Here's another gem to understand the uses and customs so much in vogue in ancient Rome, another work of art from the marvelous collection of the Vatican Museums that is able to describe us the ancient culture.
Here we see a work of art housed in the halls of the Egyptian Museum of the Vatican Museums, inaugurated two centuries ago, at the behest of pope Gregory XVI. We are in 1839, when, on designed of father Luigi Ungarelli, one of the first Italian egyptologists, even the Vatican Museums were endowed with an egyptian collection. The vast majority of the works still exhibited were part of private and corporate collections, which were already found in Rome in the past centuries. Keep this in mind: many egyptian works of art that are in the Eternal City were transported from the land of the pharaohs directly from by the ancient Romans, when, especially after the official annexation of Egypt in the first century b.C., they admired a lot that culture so different from their own. I would also add how even Europe, years ago, had almost been invaded by more egyptian artefacts, brought in this case by Napoleon after his military campaigns in Egypt. But now let us dwell on a particular work of the Gregorian Egyptian Museum.
What do we have here? We see an old man, but still strong and well muscled, seen in what we can almost define as nudity, heroic. His body, so realistic and muscular, remind us the perfection of the heroes of the ancient greek and romans descriptions, represented by means of statues in marble and not only them. See now the gesture and pose of the man represented here: he is reclined on one side, a pose that recalls very close to the one that took the guests or the participants of the greek style symposia, a practice later taken over by the Romans, especially when they had guests at home. Now, when in Rome or in some museums we see a figure of that kind we would most probably face a personification of something connected to the water: river, lake, ocean, or sea. This was the canon used later by the Romans to represent a very important element in the life of the Eternal City, and not only. So each personification had some distinctive signs that characterize it, and that allow us to understand what kind of element linked to the water was.

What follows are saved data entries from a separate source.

(** After a generation check, endpoints have at most shaken hands. *)
Lemma check_endpoints p p' session epoch k :
  check_control_generation p session epoch = Ok p' →
  rp_endpoints p' !! k
    = (λ e, if rp_session p <? session then handshake e session else e) <$> rp_endpoints p !! k.
Proof.
  unfold check_control_generation. destruct (_ <? _); [done|].
  destruct (session <? rp_session p); [done|].
  destruct (rp_session p <? session); intros [= <-]; simpl.
  - by rewrite lookup_fmap.
  - by destruct (rp_endpoints p !! k).
Qed.

(** An accepted generation has the provider's session. *)
Lemma check_session p p' session epoch :
  check_control_generation p session epoch = Ok p' →
  rp_session p' = session ∧ rp_session p ≤ session ∧ rp_epoch p ≤ rp_epoch p'
  ∧ rp_epoch p' = epoch.
Proof.
  unfold check_control_generation. destruct (N.ltb_spec epoch (rp_epoch p)); [done|].
  destruct (N.ltb_spec session (rp_session p)); [done|].
  destruct (N.ltb_spec (rp_session p) session), (N.ltb_spec (rp_epoch p) epoch);
    intros [= <-]; simpl; lia.
Qed.

Lemma check_inv p p' session epoch :
  provider_inv p → check_control_generation p session epoch = Ok p' → provider_inv p'.
Proof.
  intros Hinv Hc k e'. destruct (check_session _ _ _ _ Hc) as (Hs & Hle & _).
  rewrite (check_endpoints p p' session epoch k Hc). intros (e & He & ->)%fmap_Some.
  destruct (Hinv k e He) as (Hwf & Hes & Hk).
  destruct (N.ltb_spec (rp_session p) session) as [Hlt|Hge].
  - destruct (handshake_identity e session) as (-> & -> & ->).
    split_and!; [exact (ep_step_wf e (EvHandshake session) Hwf)| |done].
    unfold handshake. destruct (N.ltb_spec (ep_session e) session); simpl; [done|lia].
  - split_and!; [done|lia|done].
Qed.

(** The endpoint an operation acts on: the existing one or a fresh one. *)
Definition target_endpoint (p : ResourceProvider) : Endpoint :=
  default (endpoint_new (gen_provider g) (gen_node g) (gen_session g))
    (rp_endpoints p !! endpoint_key g).

Lemma provider_apply_Ok_check p p1 :
  check_control_generation p (gen_session g) (gen_epoch g) = Ok p1 →
  let key := endpoint_key g in
  let adopt := is_activate op && bool_decide (rp_endpoints p1 !! key = None) in
  let '(e, r) := endpoint_ops adopt op g (target_endpoint p1) in
  ∃ m, rp_endpoints (provider_apply p op g).1 = <[key := e]> m
    ∧ (∀ k, k ≠ key → m !! k = rp_endpoints p1 !! k)
    ∧ rp_session (provider_apply p op g).1 = rp_session p1
    ∧ rp_epoch (provider_apply p op g).1 = rp_epoch p1
    ∧ (provider_apply p op g).2 = r.
Proof.
  intros Hc. unfold provider_apply, target_endpoint. rewrite Hc.
  destruct (rp_endpoints p1 !! endpoint_key g) as [e|] eqn:He; simpl.
  - rewrite andb_false_r. simpl. destruct (is_activate op); simpl.
    + rewrite He. destruct (endpoint_ops false op g e) as [e' r]. simpl.
      exists (rp_endpoints p1). done.
    + rewrite lookup_insert. simpl. rewrite decide_True by done.
      destruct (endpoint_ops false op g e) as [e' r]. simpl.
      exists (<[endpoint_key g := e]> (rp_endpoints p1)). split_and!; try done.
      intros k Hk. by rewrite lookup_insert_ne.
  - rewrite andb_true_r.
    assert (is_activate op || negb (is_activate op) = true) as -> by by destruct op.
    simpl. rewrite lookup_insert, decide_True by done.
    destruct (endpoint_ops (is_activate op) op g _) as [e' r]. simpl.
    eexists. split_and!; try done. intros k Hk. by rewrite lookup_insert_ne.
Qed.

Lemma provider_apply_inv p : provider_inv p → provider_inv (provider_apply p op g).1.
Proof.
  intros Hinv.
  destruct (check_control_generation p (gen_session g) (gen_epoch g)) as [p1|e] eqn:Hc.
  2:{ unfold provider_apply. by rewrite Hc. }
  pose proof (check_inv _ _ _ _ Hinv Hc) as Hinv1.
  destruct (check_session _ _ _ _ Hc) as (Hs & _).
  pose proof (provider_apply_Ok_check p p1 Hc) as H. cbv zeta in H.
  destruct (endpoint_ops_run (is_activate op && bool_decide (rp_endpoints p1 !! endpoint_key g = None))
    (target_endpoint p1)) as (evs & Hrun & Hevs).
  destruct (endpoint_ops _ op g _) as [e r]. simpl in Hrun.
  destruct H as (m & Hm & Hother & Hsess & _ & _). intros k x.
  rewrite Hm, Hsess. destruct (decide (k = endpoint_key g)) as [->|Hk].
  - rewrite lookup_insert, decide_True by done. intros [= <-]. subst e.
    assert (endpoint_wf (target_endpoint p1) ∧ ep_session (target_endpoint p1) = gen_session g
      ∧ match endpoint_key g with
        | KExclusive pr n => ep_provider (target_endpoint p1) = pr ∧ ep_node (target_endpoint p1) = n
        | KShare b => ∀ b', ep_binding (target_endpoint p1) = Some b' → b' = b
        end) as (Hwf & Hses & Hkey).
    { unfold target_endpoint.
      destruct (rp_endpoints p1 !! endpoint_key g) as [e0|] eqn:He0; simpl.
      - destruct (Hinv1 _ _ He0) as (? & ? & ?). split_and!; [done|congruence|done].
      - split_and!; try done. unfold endpoint_key. by destruct (gen_scope g). }
    split_and!; [by apply ep_run_wf| |].
    + rewrite Hs. exact (ep_run_session _ _ _ (PvApply op g) Hevs Hses).
    + destruct (endpoint_key g) as [pr n|b].
      * destruct (ep_run_identity (target_endpoint p1) evs) as [-> ->]. done.
      * intros b' Hb'. by eapply ep_run_binding.
  - rewrite lookup_insert_ne, Hother by done. intros Hx. by apply Hinv1.
Qed.
End operations.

In this case, after noticing the extraordinary details of the beard and long hair, let's look at a figure in the shadow, on the right: a sphinx! We are in the presence, therefore, of the personification of the Nile, the river beloved by the Romans and well known for its beneficial properties. Let's not forget how the silt left by the Nile during floods, or similar episodes, was great as a natural fertilizer. At that time they did not know its source, but we are still below the sphinx, a species of jug from which, metaphorically, leaves the water that makes up the river. All, finally, complemented by that sort of cornucopia, which the figure holds on the left hand ears of corn and fruits, the symbol of plenty. Do you need more to understand the values given to the longest river in Africa? You have just to visit the Vatican Museums in Rome, appreciating this wonder.